(* ===== verification/CompilerTools.v ===== *)
(** * CompilerTools: what the gateway and the document compiler share

    The model-visible operations on templates and the packaged templates of plugins
    (platform/document-compiler, tools.rs), and the stored ZIP archives of exports
    (archive.rs). *)

From S2P Require Import Prelude Text RustStr Json Authoring Template.

(** ** Operations on templates (tools.rs) *)
Record TemplateDraft : Type := {
  td_id : option string;
  td_name : string;
  td_description : string;
  td_scope : Scope;
  td_project : option string;
  td_plugin : option string;
  td_entrypoint : string;
  td_assets : list Asset;
  td_variables : gmap string TemplateVariable;
}.
Inductive TemplateOperation : Type :=
  | OpPluginCatalog
  | OpEnablePlugin (plugin_id : string) (enabled : bool)
  | OpExport (template_id version : string) (paths : list string) (name : string)
  | OpList (after : string)
  | OpRead (template_id version : string) (path : option string) (offset : N)
  | OpPut (template : TemplateDraft)
  | OpPublish (template_id version : string)
  | OpDelete (template_id version : string).
Record PluginTemplate : Type := {
  pt_plugin_id : string;
  pt_plugin_version : string;
  pt_key : string;
  pt_template : TemplateDraft;
}.
Definition plugin_template_id `{Externals} (tenant plugin key : string) : string :=
  "f" +:+ take_bytes 31 (sha256_hex (tenant +:+ "/" +:+ plugin +:+ "/" +:+ key)).

(** ** Archives (archive.rs) *)

(** The writer of the zip crate. *)
Class Zip := {
  ZipWriter : Type;
  zip_new : ZipWriter;
  zip_start_file : ZipWriter -> string -> result ZipWriter;
  zip_write_all : ZipWriter -> string -> result ZipWriter;
  zip_finish : ZipWriter -> result string;
}.
Section archive.
Context `{Zip}.
Record Archive : Type := {
  ac_writer : ZipWriter;
  ac_names : gset string;
  ac_size : N;
}.
Definition archive_new : Archive := {| ac_writer := zip_new; ac_names := ∅; ac_size := 0 |}.
Definition saturating_add (a b : N) : N := N.min (2 ^ 64 - 1) (a + b).
Definition archive_add (archive : Archive) (name data : string) : result Archive :=
  validate_path name ;;
  ensure ((size (ac_names archive) <? 64) && negb (bool_decide (name ∈ ac_names archive)))
    "Duplicate or excessive archive entries" ;;
  let size := saturating_add (saturating_add (ac_size archive) (byte_len data)) (byte_len name * 2 + 256) in
  ensure (size <=? MAX_PDF_BYTES)%N "Archive exceeds limit" ;;
  writer ← zip_start_file (ac_writer archive) name;
  writer ← zip_write_all writer data;
  Ok {| ac_writer := writer; ac_names := {[name]} ∪ ac_names archive; ac_size := size |}.
Definition archive_finish (archive : Archive) : result string :=
  ensure (negb (bool_decide (ac_names archive = ∅))) "Archive cannot be empty" ;;
  bytes ← zip_finish (ac_writer archive);
  ensure (byte_len bytes <=? MAX_PDF_BYTES)%N "Archive exceeds limit" ;;
  Ok bytes.
End archive.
++++++++
## Exercise goal
Look through the material for "Record". Copy each line that has it.

## Solution to the problem
Record TemplateDraft : Type := {
Record PluginTemplate : Type := {
Record Archive : Type := {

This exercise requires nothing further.